*** Opening Material supplied ***

Lemma filename_base_in_request_key_witness :
  (exists r st' ok rest,
      ExecuteFilename Sim.R Sim.theClient "dosomething" "/tmp/go.mod" 5
        (Sim.start [[Sim.notifyOf Sim.responseMsg]])
      = (r, st')
      /\ trace st' = [] ++ Ev NewUUID true :: Ev (Open "/tmp/go.mod") ok :: rest
      /\ (ok = true ->
          exists ok' rest',
            rest = Ev (Upload "s3fptest"
                         (requestKey "dosomething" Sim.theUUID "/tmp/go.mod")
                         "/tmp/go.mod" ∅) ok' :: rest'))
  /\ strings.Split (requestKey "dosomething" Sim.theUUID "/tmp/go.mod")
       path.slash
     = [toServer; "dosomething"; Sim.theUUID +:+ "_" +:+ "go.mod"].
Proof.
  destruct (filename_base_in_request_key Sim.R Sim.theClient "dosomething"
              "/tmp/go.mod" 5
              (Sim.start [[Sim.notifyOf Sim.responseMsg]])) as [H1 H2].
  split; [exact H1|].
  apply H2; [reflexivity|reflexivity|discriminate].
Defined.

(** C9: the client removes its directory at each of two calls of [Close];
    a server whose removal fails returns the error at the first call and nil
    at the second. *)
Lemma close_twice_differs :
  calls (trace (snd (Client_Close Sim.R Sim.theClient
                       (snd (Client_Close Sim.R Sim.theClient
                               (Sim.start []))))))
  = [RemoveAll "/tmp/s3rpc"; RemoveAll "/tmp/s3rpc"]
  /\ fst (Server_Close Sim.R Sim.server Sim.startFailingRemove)
     = Done (Some "unlinkat /tmp/s3rpc: permission denied")
  /\ fst (Server_Close Sim.R Sim.server
            (snd (Server_Close Sim.R Sim.server Sim.startFailingRemove)))
     = Done None.
Proof. repeat split; vm_compute; reflexivity. Qed.

Lemma close_twice_witness :
  (quit_closed (Sim.start []) = true -> closeOnce_done (Sim.start []) = true)
  /\ (exists err1 st1,
         Server_Close Sim.R Sim.server (Sim.start []) = (Done err1, st1)
         /\ Server_Close Sim.R Sim.server st1 = (Done None, st1)
         /\ calls (trace st1) = [CloseQuit; RemoveAll "/tmp/s3rpc"])
  /\ exists e1 e2 st1 st2,
      Client_Close Sim.R Sim.theClient (Sim.start []) = (Done e1, st1)
      /\ Client_Close Sim.R Sim.theClient st1 = (Done e2, st2)
      /\ calls (trace st2) = [RemoveAll "/tmp/s3rpc"; RemoveAll "/tmp/s3rpc"].
Proof.
  assert (Hinv : quit_closed (Sim.start []) = true ->
                 closeOnce_done (Sim.start []) = true) by discriminate.
  split; [exact Hinv|].
  destruct (close_twice Sim.R Sim.server Sim.theClient (Sim.start []) Hinv)
    as [(err1 & st1 & H1 & H2 & H3 & _) (e1 & e2 & c1 & c2 & C1 & C2 & _ & _ & C3)].
  split.
  - exists err1, st1. split; [exact H1|]. split; [exact H2|].
    destruct (H3 eq_refl) as [_ ->]. reflexivity.
  - exists e1, e2, c1, c2. split; [exact C1|]. split; [exact C2|].
    rewrite C3. reflexivity.
Defined.

(** * Further properties *)

(** ** Receive *)

Section ReceiveFacts.

Context {W : Type} (R : Runtime W).
Implicit Types (raw : list sqsMessage) (st : State W).

(** A body [Receive] accepts: it decodes and has at most one record. *)
Lemma decodeMessages_Ok raw acc :
  Forall (fun r => exists body,
              Body r = Ok body /\ (length (Records body) <= 1)%nat) raw ->
  decodeMessages raw acc = Ok (acc ++ omap messageOf raw).
Proof.
  intros H. revert acc. induction H as [|r raw (body & Hb & Hl) _ IH];
    intros acc; cbn [decodeMessages omap list_omap].
  - now rewrite app_nil_r.
  - unfold messageOf at 1. rewrite Hb.
    destruct body as [[|x [|y rs]]]; cbn in Hl; [| |lia]; cbn [Records].
    + apply IH.
    + rewrite IH, <- app_assoc. reflexivity.
Qed.

Lemma decodeMessages_Ok_inv raw acc ms :
  decodeMessages raw acc = Ok ms ->
  Forall (fun r => exists body,
              Body r = Ok body /\ (length (Records body) <= 1)%nat) raw.
Proof.
  revert acc. induction raw as [|r raw IH]; intros acc H; [constructor|].
  cbn [decodeMessages] in H.
  destruct (Body r) as [[[|x [|y rs]]]|e] eqn:Hb; cbn [Records] in H;
    try discriminate.
  - constructor; [|eauto]. exists (MessageBody []). split; [exact Hb|].
    cbn. lia.
  - constructor; [|eauto]. exists (MessageBody [x]). split; [exact Hb|].
    cbn. lia.
Qed.

(** X1.  [Receive] makes one call, a receive of at most five messages
    with a lease of seven seconds and a wait of twenty, and returns without
    panic (the bodies and receipt handles of the SQS messages being set).
    When SQS fails, [Receive] returns that error.  When SQS answers,
    [Receive] succeeds exactly when every body decodes to at most one
    record, and it then returns one message for each body of one record, in
    the order received and with the receipt handle of its SQS message;
    bodies without record give nothing. *)
Theorem Receive_messages (c : common) st :
  let answer :=
    sqs_ReceiveMessage R (queue c) 5 visibilitySeconds 20 (world st) in
  let st' := St (snd answer)
                (trace st
                 ++ [Ev (ReceiveMessage (queue c) 5 7 20) (is_Ok (fst answer))])
                (quit_closed st) (closeOnce_done st) in
  (exists r, Receive R c st = (Done r, st'))
  /\ match fst answer with
     | Err e => Receive R c st = (Done (Err e), st')
     | Ok raw =>
         (Forall (fun r => exists body,
                      Body r = Ok body /\ (length (Records body) <= 1)%nat) raw
          <-> exists ms, Receive R c st = (Done (Ok ms), st'))
         /\ forall ms, Receive R c st = (Done (Ok ms), st') ->
                       ms = omap messageOf raw
     end.
Proof.
  intros answer st'.
  assert (Hrun : Receive R c st
                 = (Done (match fst answer with
                          | Err e => Err e
                          | Ok raw => decodeMessages raw []
                          end), st')).
  { unfold Receive, bind. rewrite perform_run. fold answer st'.
    now destruct (fst answer). }
  split; [eauto|].
  destruct (fst answer) as [raw|e]; [|exact Hrun].
  split; [split|].
  - intros H. exists (omap messageOf raw).
    rewrite Hrun. now rewrite (decodeMessages_Ok raw [] H).
  - intros [ms H]. rewrite Hrun in H. injection H as H.
    now apply decodeMessages_Ok_inv in H.
  - intros ms H. rewrite Hrun in H. injection H as H.
    pose proof (decodeMessages_Ok_inv _ _ _ H) as Hall.
    rewrite (decodeMessages_Ok raw [] Hall) in H. now injection H.
Qed.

*** Closing Material supplied ***

Your assignment :: Of all the entries above, repeat only the lines from the line that has "Section ReceiveFacts." to the line that has "cbn [decodeMessages] in H.", both lines included, exactly.

Solution to the problem ::
Section ReceiveFacts.

Context {W : Type} (R : Runtime W).
Implicit Types (raw : list sqsMessage) (st : State W).

(** A body [Receive] accepts: it decodes and has at most one record. *)
Lemma decodeMessages_Ok raw acc :
  Forall (fun r => exists body,
              Body r = Ok body /\ (length (Records body) <= 1)%nat) raw ->
  decodeMessages raw acc = Ok (acc ++ omap messageOf raw).
Proof.
  intros H. revert acc. induction H as [|r raw (body & Hb & Hl) _ IH];
    intros acc; cbn [decodeMessages omap list_omap].
  - now rewrite app_nil_r.
  - unfold messageOf at 1. rewrite Hb.
    destruct body as [[|x [|y rs]]]; cbn in Hl; [| |lia]; cbn [Records].
    + apply IH.
    + rewrite IH, <- app_assoc. reflexivity.
Qed.

Lemma decodeMessages_Ok_inv raw acc ms :
  decodeMessages raw acc = Ok ms ->
  Forall (fun r => exists body,
              Body r = Ok body /\ (length (Records body) <= 1)%nat) raw.
Proof.
  revert acc. induction raw as [|r raw IH]; intros acc H; [constructor|].
  cbn [decodeMessages] in H.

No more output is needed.